Stored data:

--

Lemma handleSendMessage_begin_cases now app :
  handleSendMessage_begin now app = None
  \/ exists app1 call,
       handleSendMessage_begin now app = Some (app1, call)
       /\ App.isLoading app = false /\ App.isLoading app1 = true.
Proof.
  unfold handleSendMessage_begin.
  destruct (isEmpty (trim (App.message app))); simpl; [now left|].
  destruct (App.isLoading app); simpl; [now left|].
  right. eexists; eexists. repeat split.
Qed.

Lemma isLoading_handle e page :
  match e with
  | SendBegin _ | SendSettle _ _ | UploadLoading _ => True
  | _ => App.isLoading (Page.app (handle e page))
         = App.isLoading (Page.app page)
  end.
Proof.
  destruct page as [app sel]. destruct e; simpl; auto.
  unfold handleConversationClick.
  destruct (nth_error (conversations (App.store app)) n); reflexivity.
Qed.

Lemma track_single_flight events : forall page n page' n',
  existsb isUploadLoading events = false ->
  (n <= 1)%nat ->
  App.isLoading (Page.app page) = (n =? 1)%nat ->
  track events page n = Some (page', n') ->
  page' = runEvents events page
  /\ (n' <= 1)%nat
  /\ App.isLoading (Page.app page') = (n' =? 1)%nat.
Proof.
  induction events as [|e events IH]; intros page n page' n' Hup Hn Hl Ht.
  - simpl in Ht. injection Ht as <- <-. auto.
  - simpl in Hup. apply orb_false_iff in Hup. destruct Hup as [He Hup].
    rewrite runEvents_cons.
    pose proof (isLoading_handle e page) as Hsame.
    destruct e; try discriminate He; cbn [track] in Ht;
      try (apply (IH _ _ _ _ Hup Hn) in Ht; [exact Ht | congruence]).
    + (* SendBegin *)
      destruct page as [app sel]. cbn [Page.app] in *.
      destruct (handleSendMessage_begin_cases now app)
        as [E | (app1 & call & E & Hfree & Hbusy)].
      * rewrite E in Ht.
        apply (IH _ _ _ _ Hup Hn) in Ht; [exact Ht|].
        simpl. rewrite E. exact Hl.
      * rewrite E in Ht.
        assert (n = 0)%nat.
        { rewrite Hfree in Hl.
          destruct n as [|[|n]]; [reflexivity | discriminate | lia]. }
        subst n.
        apply (IH _ 1%nat _ _ Hup) in Ht; [exact Ht | lia |].
        simpl. rewrite E. exact Hbusy.
    + (* SendSettle *)
      destruct n as [|n]; [discriminate|].
      assert (n = 0)%nat by lia. subst n.
      apply (IH _ 0%nat _ _ Hup) in Ht; [exact Ht | lia | reflexivity].
Qed.

(** X16: one send at a time.  In every run of the page in which no file
    upload touches [isLoading], at most one [send_message] call is
    awaiting its answer at any moment, and [isLoading] is true exactly
    while one is: a send attempted before the previous answer arrived is
    ignored. *)
Theorem at_most_one_send_in_flight :
  forall (now : Z) (events : list event) (page : Page.t) (pending : nat),
    existsb isUploadLoading events = false ->
    track events (initialPage now) 0 = Some (page, pending) ->
    page = runEvents events (initialPage now)
    /\ (pending <= 1)%nat
    /\ App.isLoading (Page.app page) = (pending =? 1)%nat.
Proof.
  intros now events page pending Hup Ht.
  apply (track_single_flight events (initialPage now) 0%nat page pending Hup);
    [lia | reflexivity | exact Ht].
Qed.

Lemma at_most_one_send_in_flight_witness :
  let events := [Typed (js "one"); SendBegin 1; Typed (js "two"); SendBegin 2;
                 NewChat 3 3] in
  track events (initialPage 0) 0
  = Some (runEvents events (initialPage 0), 1%nat)
  /\ App.isLoading (Page.app (runEvents events (initialPage 0))) = true.
Proof.
  cbv zeta. split; [reflexivity|].
  apply (at_most_one_send_in_flight 0
           [Typed (js "one"); SendBegin 1; Typed (js "two"); SendBegin 2;
            NewChat 3 3] _ 1%nat eq_refl eq_refl).
Defined.

(** X17: a new chat started while an answer is awaited.  If a send has
    gone out and "New Chat" is clicked before the backend answers, the
    question is wiped with the rest of the log, and the answer (or the
    error message) then arrives in the new chat as its only message,
    while the new conversation is the current one. *)
Theorem answer_lands_in_chat_opened_meanwhile :
  forall (t1 t_id t_stamp t2 : Z) (result : settled) (app : App.t),
    isEmpty (trim (App.message app)) = false ->
    App.isLoading app = false ->
    exists (app1 : App.t) (call : Invoke.t),
      handleSendMessage_begin t1 app = Some (app1, call)
      /\ let after :=
           handleSendMessage_settle result t2
             (handleNewChat t_id t_stamp app1) in
         messages (App.store after)
         = [ match result with
             | inl response =>
                 {| Message.role := assistant;
                    Message.content := response;
                    Message.timestamp := t2 |}
             | inr error =>
                 {| Message.role := system;
                    Message.content := js "Error: " ++ error;
                    Message.timestamp := t2 |}
             end ]
         /\ currentConversationId (App.store after) = toString t_id
         /\ App.isLoading after = false.
Proof.
  intros t1 t_id t_stamp t2 result app Hne Hload.
  eexists; eexists. split.
  - apply handleSendMessage_begin_proceeds; assumption.
  - destruct result; repeat split.
Qed.

Lemma answer_lands_in_chat_opened_meanwhile_witness :
  let app := {| App.message := js "question"; App.isLoading := false;
                App.store := initialStore 0 |} in
  exists (app1 : App.t) (call : Invoke.t),
    handleSendMessage_begin 1 app = Some (app1, call)
    /\ map Message.content
         (messages
            (App.store
               (handleSendMessage_settle (inl (js "answer")) 3
                  (handleNewChat 2 2 app1))))
       = [js "answer"].
Proof.
  cbv zeta.
  destruct (answer_lands_in_chat_opened_meanwhile 1 2 2 3 (inl (js "answer"))
              {| App.message := js "question"; App.isLoading := false;
                 App.store := initialStore 0 |} eq_refl eq_refl)
    as (app1 & call & Hb & Hlog & _).
  exists app1, call. split; [exact Hb|]. rewrite Hlog. reflexivity.
Defined.

(** ** Downloads in the model menu *)

Lemma jsstring_eqb_sym a b : jsstring_eqb a b = jsstring_eqb b a.
Proof.
  destruct (jsstring_eqb a b) eqn:E1, (jsstring_eqb b a) eqn:E2; auto.
  - apply jsstring_eqb_eq in E1. subst. now rewrite jsstring_eqb_refl in E2.
  - apply jsstring_eqb_eq in E2. subst. now rewrite jsstring_eqb_refl in E1.
Qed.

(** X18: a download leaves no trace.  With no other download running,
    [handleDownloadModel] shows the pulsing icon on the model's row
    while the backend works (unless that model is the selected one) and,
    once the call settles, puts the menu and the store back exactly as
    they were, whether the download succeeded or failed: nothing records
    that a model has been downloaded, and the row offers the download
    again. *)
Theorem download_leaves_menu_and_store_as_before :
  forall (model : jsstring) (ok : bool) (sel : ModelSelector.t)
         (store : AppStore),
    ModelSelector.downloading sel = None ->
    handleDownloadModel_settle ok
      (handleDownloadModel_begin model (sel, store)) = (sel, store)
    /\ snd (handleDownloadModel_begin model (sel, store)) = store
    /\ rowIconOf model (handleDownloadModel_begin model (sel, store))
       = (if jsstring_eqb (selectedModel store) model then CheckCircle
          else DownloadPulse).
Proof.
  intros model ok [isOpen downloading] store H. simpl in H. subst.
  unfold rowIconOf. simpl. rewrite jsstring_eqb_refl. repeat split.
Qed.

Lemma download_leaves_menu_and_store_as_before_witness :
  let st := ({| ModelSelector.isOpen := true;
                ModelSelector.downloading := None |}, initialStore 0) in
  handleDownloadModel_settle true
    (handleDownloadModel_begin (js "phi-2") st) = st
  /\ rowIconOf (js "phi-2") (handleDownloadModel_begin (js "phi-2") st)
     = DownloadPulse.
Proof.
  cbv zeta.
  destruct (download_leaves_menu_and_store_as_before (js "phi-2") true
              {| ModelSelector.isOpen := true;
                 ModelSelector.downloading := None |} (initialStore 0)
              eq_refl) as (H1 & _ & H3).
  split; [exact H1 | exact H3].
Defined.

(** X19: two downloads share one indicator.  The menu remembers a
    single downloading model.  When a download of [b] starts while [a]
    is still being downloaded (both different from the selected model),
    the row of [a] falls back to the plain download button at once and
    only [b] pulses; and as soon as either call settles, neither row
    pulses, although the other download is still running. *)
Theorem second_download_takes_the_indicator :
  forall (a b : jsstring) (ok : bool) (st : ModelSelector.t * AppStore),
    jsstring_eqb a b = false ->
    jsstring_eqb (selectedModel (snd st)) a = false ->
    jsstring_eqb (selectedModel (snd st)) b = false ->
    let both := handleDownloadModel_begin b (handleDownloadModel_begin a st) in
    rowIconOf a (handleDownloadModel_begin a st) = DownloadPulse
    /\ rowIconOf a both = DownloadButton
    /\ rowIconOf b both = DownloadPulse
    /\ rowIconOf a (handleDownloadModel_settle ok both) = DownloadButton
    /\ rowIconOf b (handleDownloadModel_settle ok both) = DownloadButton.
Proof.
  intros a b ok [sel store] Hab Ha Hb. unfold rowIconOf. simpl in *.
  rewrite Ha, Hb, !jsstring_eqb_refl, (jsstring_eqb_sym b a), Hab.
  repeat split.
Qed.

Lemma second_download_takes_the_indicator_witness :
  let st := ({| ModelSelector.isOpen := true;
                ModelSelector.downloading := None |}, initialStore 0) in
  let both := handleDownloadModel_begin (js "phi-2")
                (handleDownloadModel_begin (js "mistral-7b") st) in
  rowIconOf (js "mistral-7b") both = DownloadButton
  /\ rowIconOf (js "phi-2") both = DownloadPulse.
Proof.
  cbv zeta.
  destruct (second_download_takes_the_indicator (js "mistral-7b") (js "phi-2")
              true
              ({| ModelSelector.isOpen := true;
                  ModelSelector.downloading := None |}, initialStore 0)
              eq_refl eq_refl eq_refl) as (_ & H2 & H3 & _).
  split; [exact H2 | exact H3].
Defined.

(** ** What the patterns of the guard match *)

Lemma Matches_Eps prev w rest : Matches Eps prev w rest <-> w = [].
Proof. split; [inversion 1; reflexivity | intros ->; constructor]. Qed.

Lemma Matches_Class p prev w rest :
  Matches (Class p) prev w rest <-> exists c, w = [c] /\ p c = true.
Proof.
  split.
  - inversion 1; subst. eauto.
  - intros (c & -> & Hc). now constructor.
Qed.

Lemma Matches_WordBoundary prev w rest :
  Matches WordBoundary prev w rest
  <-> w = [] /\ xorb (wordBefore prev) (wordAhead rest) = true.
Proof.
  split.
  - inversion 1; subst. auto.
  - intros (-> & H). now constructor.
Qed.

Lemma Matches_Cat r1 r2 prev w rest :
  Matches (Cat r1 r2) prev w rest
  <-> exists w1 w2, w = w1 ++ w2 /\ Matches r1 prev w1 (w2 ++ rest)
                    /\ Matches r2 (prevAfter prev w1) w2 rest.
Proof.
  split.
  - inversion 1; subst. eauto.
  - intros (w1 & w2 & -> & H1 & H2). now constructor.
Qed.

Lemma Matches_Opt r prev w rest :
  Matches (Opt r) prev w rest <-> w = [] \/ Matches r prev w rest.
Proof.
  split.
  - inversion 1; subst; auto.
  - intros [-> | H]; now constructor.
Qed.

Lemma Matches_Repeat_O r prev w rest :
  Matches (Repeat O r) prev w rest <-> w = [].
Proof. split; [inversion 1; reflexivity | intros ->; constructor]. Qed.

--

Repeat exactly the lines from the first line of the records above through the line containing "unfold handleSendMessage_begin.", both included, and nothing else.

> **Exercise output**
Lemma handleSendMessage_begin_cases now app :
  handleSendMessage_begin now app = None
  \/ exists app1 call,
       handleSendMessage_begin now app = Some (app1, call)
       /\ App.isLoading app = false /\ App.isLoading app1 = true.
Proof.
  unfold handleSendMessage_begin.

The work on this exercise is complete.